Columna publicada en Publisher’s Weekly

Una de las lecturas que más he disfrutado esta temporada ha sido el ensayo The new analog (Alpha Decay) del escritor y músico Damon Krukowski. El texto abre así: “Gracias por leer este libro analógico. Ni su editor, ni su autor, sabe que existes. Nadie tiene información sobre ti”. Respiro solo por lo liberador que suena. Si quiero además subrayar un pasaje –invita el autor–puedo marcar la página con cualquier objeto que tengo a mano, hasta mi uña. Y tampoco gasta batería.


El ensayo escrito en 2017 versa sobre una pregunta: ¿Qué perdemos con
cada promesa digital? Para el autor: comunicarnos a partir del verdadero ruido: la distorsión, los crujidos, los accidentes, el susurro. Lo que John Berger identificó como diferentes maneras de ver, Krukowski lo lleva al ámbito del sonido para identificar diferentes maneras de escuchar, y cómo cada una de estas opciones implican actitudes emocionales irreconciliables.


“La tecnología nos sitúa al ser humano en el centro de todo” reflexiona
Krukowski “Echamos mano del gps pero en realidad: no tenemos ni idea de a dónde vamos”. Es el mapa el que te sigue a ti. Somos un punto azul fuera de contexto. Habitamos un no-lugar, aislándonos a conciencia de nuestro entorno real. “Los medios analógicos sin embargo, se parecen más a nuestro cuerpo” afirma.
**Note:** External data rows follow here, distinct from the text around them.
(* ===== verification/Model.v ===== *)
(** * Backend domain values

    [apps/openaircast/src/backend/model.rs]: receiver identities and their
    storage form, validated volumes, latency presets, and the lifecycle the
    recovery code moves receivers through.  A [&str] is the list of its UTF-8
    bytes; a [SystemTime] is a number of nanoseconds. *)

From S2P Require Import Prelude Float32 AppState.

Module Model.

Inductive ModelError := InvalidReceiverId (value : list Z) | InvalidVolume.

(** ** Receiver identity *)

(** [ReceiverId([u8; 6])]: the backend's name for a [DeviceId]. *)
Notation ReceiverId := DeviceId (only parsing).

Definition is_hex_digit (b : Z) : bool :=
  ((0x30 <=? b) && (b <=? 0x39)) || ((0x41 <=? b) && (b <=? 0x46)).

(** [char::to_digit(16)] on a validated byte. *)
Definition digit_value (b : Z) : Z := if b <=? 0x39 then b - 0x30 else b - 0x41 + 10.

(** [u8::from_str_radix(&value[..2], 16)] *)
Definition hex_pair (hi lo : Z) : Z := digit_value hi * 16 + digit_value lo.

Definition from_storage_key (value : list Z) : Result ReceiverId ModelError :=
  match value with
  | [a; b; c; d; e; f; g; h; i; j; k; l] =>
      if forallb is_hex_digit value
      then Ok (MkDeviceId (hex_pair a b) (hex_pair c d) (hex_pair e f) (hex_pair g h)
                 (hex_pair i j) (hex_pair k l))
      else Err (InvalidReceiverId value)
  | _ => Err (InvalidReceiverId value)
  end.

Definition upper_digit (d : Z) : Z := if d <? 10 then 0x30 + d else 0x41 + (d - 10).

(** [format!("{b:02X}")] *)
Definition upper_hex (b : Z) : list Z := [upper_digit (b / 16); upper_digit (b mod 16)].

Definition storage_key (self : ReceiverId) : list Z := concat (upper_hex <$> device_bytes self).

(** ** Volume *)

Definition new_volume (value : f32) : Result f32 ModelError :=
  if f32_is_finite value && f32_leb f32_zero value && f32_leb value f32_one
  then Ok value else Err InvalidVolume.

(** ** Latency presets *)

Inductive LatencyPreset := Low | Normal | Stable.
Record LatencyConfig := { sender_buffer_ms : Z; render_delay_ms : Z }.

Definition preset_label (p : LatencyPreset) : string :=
  match p with Low => "Low" | Normal => "Normal" | Stable => "Stable" end.

Definition enabled_config (p : LatencyPreset) : option LatencyConfig :=
  match p with
  | Normal => Some {| sender_buffer_ms := 2000; render_delay_ms := 200 |}
  | Low | Stable => None
  end.

Definition disabled_latency (p : LatencyPreset) : string :=
  String.append "the " (String.append (preset_label p)
    " latency profile is disabled until hardware validation passes").

Definition disabled_reason (p : LatencyPreset) : option string :=
  if is_none (enabled_config p) then Some (disabled_latency p) else None.

Definition offered : list (LatencyPreset * option string) :=
  (fun p => (p, disabled_reason p)) <$> [Low; Normal; Stable].

(** ** Receiver lifecycle *)

Inductive ReceiverRole := Single | Primary | Secondary.
#[export] Instance ReceiverRole_eq_dec : EqDecision ReceiverRole.
Proof. solve_decision. Defined.

Inductive SetupPhase :=
| PhaseConnect | PhasePair | PhasePrimaryTiming | PhaseRtspSetup | PhaseSetPeers
| PhaseBuildSender | PhaseStartAudio.
#[export] Instance SetupPhase_eq_dec : EqDecision SetupPhase.
Proof. solve_decision. Defined.

(** A pre-redacted [UserFacingError] is its text. *)
Inductive ReceiverLifecycle :=
| Discovered
| Connecting (attempt : Z)
| SettingUp (role : ReceiverRole) (phase : SetupPhase)
| Ready (role : ReceiverRole)
| Streaming (role : ReceiverRole)
| RetryWaiting (attempt : Z) (retry_at : Z)
| Unreachable
| Failed (retryable : bool) (error : string).
#[export] Instance ReceiverLifecycle_eq_dec : EqDecision ReceiverLifecycle.
Proof. solve_decision. Defined.

(** ** The storage key is canonical *)

Definition device_ok (d : ReceiverId) : Prop := bytes_ok (device_bytes d).

(** Checked on all 256 bytes and on all pairs of accepted digits. *)
Lemma upper_hex_exhaustive :
  forallb (fun b => match upper_hex b with
                    | [hi; lo] => is_hex_digit hi && is_hex_digit lo && (hex_pair hi lo =? b)
                    | _ => false
                    end) (seqZ 0 256) = true.
Proof. vm_compute. reflexivity. Qed.

Definition hex_digits : list Z := List.filter is_hex_digit (seqZ 0 256).

Lemma hex_pair_exhaustive :
  forallb (fun hi => forallb (fun lo =>
    (0 <=? hex_pair hi lo) && (hex_pair hi lo <? 256)
    && bool_decide (upper_hex (hex_pair hi lo) = [hi; lo])) hex_digits) hex_digits = true.
Proof. vm_compute. reflexivity. Qed.

Lemma upper_hex_ok b :
  is_byte b -> exists hi lo, upper_hex b = [hi; lo] /\ is_hex_digit hi = true
    /\ is_hex_digit lo = true /\ hex_pair hi lo = b.
Proof.
  intros Hb. pose proof (proj1 (forallb_elem _ _) upper_hex_exhaustive b) as H.
  unfold is_byte, in_width in Hb. specialize (H ltac:(apply elem_of_seqZ; lia)).
  cbn beta in H. unfold upper_hex in *. bool_simpl. eauto 6.
Qed.

Lemma hex_digit_range d : is_hex_digit d = true -> d ∈ hex_digits.
Proof.
  intros H. unfold hex_digits. apply list_elem_of_In, filter_In. split; [|done].
  apply list_elem_of_In, elem_of_seqZ. unfold is_hex_digit in H. lia.
Qed.

Lemma hex_pair_ok hi lo :
  is_hex_digit hi = true -> is_hex_digit lo = true ->
  is_byte (hex_pair hi lo) /\ upper_hex (hex_pair hi lo) = [hi; lo].
Proof.
  intros Hh Hl. pose proof (proj1 (forallb_elem _ _) hex_pair_exhaustive hi (hex_digit_range hi Hh))
    as H. cbn beta in H.
  pose proof (proj1 (forallb_elem _ _) H lo (hex_digit_range lo Hl)) as H'. cbn beta in H'.
  bool_simpl. split; [unfold is_byte, in_width; lia|done].
Qed.

(** The storage key of a receiver is its canonical name.  Every identity
    is restored from its key, and every accepted key is the key of the
    identity it restores, so two stored spellings never denote one receiver. *)
Theorem storage_key_canonical :
  (forall d, device_ok d -> from_storage_key (storage_key d) = Ok d)
  /\ (forall value d, from_storage_key value = Ok d -> device_ok d /\ storage_key d = value).
Proof.
  split.
  - intros [b0 b1 b2 b3 b4 b5] Hd. unfold device_ok, bytes_ok in Hd. cbn in Hd.
    repeat (inversion_clear Hd as [|? ? H Hd']; rename Hd' into Hd;
      destruct (upper_hex_ok _ H) as (? & ? & ? & ? & ? & ?); clear H).
    unfold storage_key. cbn [device_bytes fmap list_fmap concat].
    repeat match goal with H : upper_hex _ = _ |- _ => rewrite H; clear H end.
    cbn [app from_storage_key forallb].
    repeat match goal with H : is_hex_digit _ = true |- _ => rewrite H; clear H end.
    cbn. congruence.
  - intros value d. do 13 (destruct value as [|? value]; try discriminate).
    cbn [from_storage_key]. destruct (forallb is_hex_digit _) eqn:E; [|discriminate].
    intros [= <-]. cbn [forallb] in E. bool_simpl.
    unfold device_ok, storage_key, bytes_ok. cbn [device_bytes fmap list_fmap concat].
    repeat match goal with
    | Hh : is_hex_digit ?h = true |- context [hex_pair ?h ?l] =>
        match goal with Hl : is_hex_digit l = true |- _ =>
          destruct (hex_pair_ok h l Hh Hl) as [? ->]; clear Hh end
    end.
    split; [|reflexivity]. repeat (apply Forall_cons_2; [done|]). apply Forall_nil_2.
Qed.

Lemma storage_key_canonical_witness :
  let d := MkDeviceId 0x58 0x55 0xCA 0x1A 0xE2 0x88 in from_storage_key (storage_key d) = Ok d.
Proof.
  apply (proj1 storage_key_canonical). unfold device_ok, bytes_ok.
  apply (bool_decide_unpack _). vm_compute. exact I.
Defined.

End Model.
Cuando pienso en hacer libros lo que me atrae es su materialidad: el tacto, el grosor del lomo, la porosidad de cada papel. Lo compacto del formato (17×21) – mi favorito – sostenerlo. Pienso en la encuadernación manual que me encantaría aplicar, yo misma, a cada uno de ellos pero no sería práctico. En la corporalidad del color. Los que dan hambre – a mí el frambuesa- o escalofríos, como todos los azules.

El ensayo de Krukowski se publicó antes de la irrupción de la Inteligencia Artificial. Leo un informe del National Institute of Health que advierte en voz baja, cómo confiar ella para las tareas que antes realizábamos puede erosionar, entre otras cosas, la confianza en nuestras propias capacidades. Menguar, si ya nos quedaba poca, nuestra autoestima. La paradoja. Pero escribir –como la escucha, la lectura– es un acto de construcción. Arrastra su corte y confección. Escribir es algo lento, frágil y pegajoso, como la masa an que durante años perfecciona la anciana de Dorayaki, la tierna novela que a tantos ha llegado. “Esta masa tiene alma” dice incrédulo el protagonista ante lo rica que en comparación con la que siempre usa: la fácil, rapidísima y prefabricada.

Y sí que tiemblo con la IA en nuestra cotidianidad, en la mía. El no poder sortearla, que vaya colándose, que nos acostumbremos. Es triste que podamos perder otra artesanía más – la escritura– y con ella más de ese tiempo por el que tanto suplicamos y que, con cada artefacto, parece ahogarnos más.

Hoy (por lo menos, hoy) estoy aquí, escribo, como esa reflexión de Sabina Urraca “chat gpt no puede sentir la ansiedad que yo siento” mientras. Nadie sabe que escribo este texto, en esta libreta amarilla, que tacho, repienso, doblo, que he manchado esta mañana con un poco de té y aun, funciona.